The Halloween Tree
- First edition
- Author: Ray Bradbury
- Illustrator: Joseph Mugnaini Gris Grimly (2015 edition)
- Language: English
- Genre: Fantasy
- Publisher: Alfred A. Knopf
- Publication date: 1972
- Publication place: United States
- Media type: Print (Hardcover and paperback)
- Pages: 160 pp
- ISBN: 0-375-80301-7
- OCLC: 42303883

= The Halloween Tree =

1972 novel by Ray Bradbury

The Halloween Tree is a 1972 fantasy novel by American author Ray Bradbury, which traces the history of Samhain and Halloween. The novel was adapted as a 1993 film, and an annual Halloween Tree has been exhibited at Disneyland in California since 2007.

==Plot summary==
A group of eight boys set out to go trick-or-treating on Halloween, only to discover that a ninth friend, Pipkin, has been whisked away on a journey that could determine whether he lives or dies. Through the help of a mysterious character named Carapace Clavicle Moundshroud, they pursue their friend across time and space through ancient Egyptian, ancient Greek, and ancient Roman cultures, Celtic druidism, the Notre-Dame Cathedral in medieval Paris, and The Day of the Dead in Mexico. Along the way, they learn the origins of the holiday that they celebrate, and the role that the fear of death, ghosts, and the haunts has played in shaping civilization. The Halloween Tree itself, with its many branches laden with jack-o'-lanterns, serves as a metaphor for the historical confluence of these traditions.

== Background ==
The novel originated in 1967 as the screenplay for an unproduced collaboration with animator Chuck Jones. Bradbury later wrote and narrated Hanna-Barbera's 1993 feature-length animated version of the novel for television, for which he won an Emmy Award. A longer 2005 limited-edition "author's preferred text" of the novel was compiled and edited by Donn Albright. This edition also included both the 1967 and 1993 screenplays.

Bradbury dedicated The Halloween Tree to Man'ha Garreau-Dombasle (1898–1999), a French writer and translator who was the maternal grandmother of the actress and singer Arielle Dombasle and the wife of Maurice Garreau-Dombasle, a French ambassador to Mexico.

==Illustrations==
The Halloween Tree is illustrated by Joe Mugnaini, one of Bradbury's many collaborators over the years. Mugnaini illustrated many novels with Bradbury, and Bradbury owned many examples of Mugnaini's artwork.
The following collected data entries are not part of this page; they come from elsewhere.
(* ===== verification/Directory.v ===== *)
(** Directories, indices and attributes (libs/freestanding/aegir-bfs,
    src/volume.cc): a name looked up in a directory's tree, the directory's
    entries listed by position, the walk over the inodes an index holds under a
    key, and an inode's attributes, which are in its own block or in files of its
    attribute directory.  [directory] says which sorted list of entries a stream
    holds as a B+tree; the theorems say that lookup and listing are the lookup
    and the positions of that list. *)
From stdpp Require Import base numbers list list_numbers.
From Stdlib Require Import ZArith Lia Sorted.
From S2P Require Import Prelude.
From S2P Require Import Layout.
From S2P Require Import Device.
From S2P Require Import Volume.
From S2P Require Import BlockStore.
From S2P Require Import Samples.
From S2P Require Import Journal.
From S2P Require Import Transaction.
From S2P Require Import BPlusTree.
From S2P Require Import Attribute.
From S2P Require Import Stream.

(** [if (!call) return false] for a call that returns a value and a new state. *)
Notation "'try' x , fs := e 'in' k" :=
  (match e with (None, fs) => (None, fs) | (Some x, fs) => k end)
  (at level 200, x pattern at level 0, fs name, e at level 100, k at level 200).

Definition name_equals (a b : bytes) : bool :=
  if negb (zlen a =? zlen b) then false else same_bytes a b.

(** * Reading a node's keys *)

(** The lengths of [n] keys: the steps of the cumulative offsets at [at_]. *)
Fixpoint key_steps (n : nat) (node : bytes) (at_ previous : Z) : list Z :=
  match n with
  | O => []
  | S n =>
    let cumulative := le16 node at_ in
    u16 (cumulative - previous) :: key_steps n node (at_ + 2) cumulative
  end.

(** The key lengths, and where the values are. *)
Definition node_key_lengths (node : bytes) (count : Z) : list Z * Z :=
  let all_key_length := le16 node node.kAllKeyLength in
  let at_ := key_align (node.kFixed + all_key_length) in
  (key_steps (Z.to_nat count) node at_ 0, at_ + count * 2).

(** [kFixed] and the lengths of the first [i] keys. *)
Definition key_start (lengths : list Z) (i : Z) : Z :=
  node.kFixed + fold_right Z.add 0 (take (Z.to_nat i) lengths).

Definition node_key (v : Volume) (node : bytes) (count index : Z) : option bytes :=
  if (count <=? index) || (512 <? count) then None
  else
    let '(lengths, _) := node_key_lengths node count in
    let at_ := key_start lengths index in
    let length := byte_at lengths index in
    if (kMaxName <? length) || (block_size v <? at_ + length) then None
    else Some (slice node at_ length).

(** The child to follow: the first key [name] is not greater than, from key [i]
    of [n] more; [count] when it is greater than all.  [None] is a key longer
    than [max_key]. *)
Fixpoint child_from (n : nat) (order : bytes -> bytes -> Z) (max_key : Z) (node : bytes)
    (lengths : list Z) (name : bytes) (i : Z) : option (Z * bool) :=
  match n with
  | O => Some (i, false)
  | S n =>
    let key_length := byte_at lengths i in
    if max_key <? key_length then None
    else
      let order_ := order name (slice node (key_start lengths i) key_length) in
      if order_ <=? 0 then Some (i, order_ =? 0)
      else child_from n order max_key node lengths name (i + 1)
  end.

(** [bool] with results, and the writes past [key_lengths[512]] on the stack
    that [dir_entry] does not guard against. *)
Inductive outcome (A : Type) := Done (a : A) | Refused | Overrun.
Arguments Done {A} a.
Arguments Refused {A}.
Arguments Overrun {A}.

Section directories.
Context {D : Type} `{SectorDevice D}.
Implicit Types fs : Fs D.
In 2015, an alternative edition featuring the illustrations of Gris Grimly was produced.

==Adaptations==
- Bradbury wrote the script for the 1993 film The Halloween Tree based upon the book. The script won the 1994 Emmy Award for Outstanding Writing in an Animated Program.
- A film adaptation of the book is in development at Warner Bros. with Will Dunn screenwriting and Charlie Morrison overseeing the project.

==Disneyland==
On October 31, 2007, Bradbury attended the presentation of a Halloween Tree at Disneyland in California, to be included as part of its annual park-wide Halloween decorations every year. Halloween trees have also become a fixture of the Disney Cruise Line's Halloween celebrations.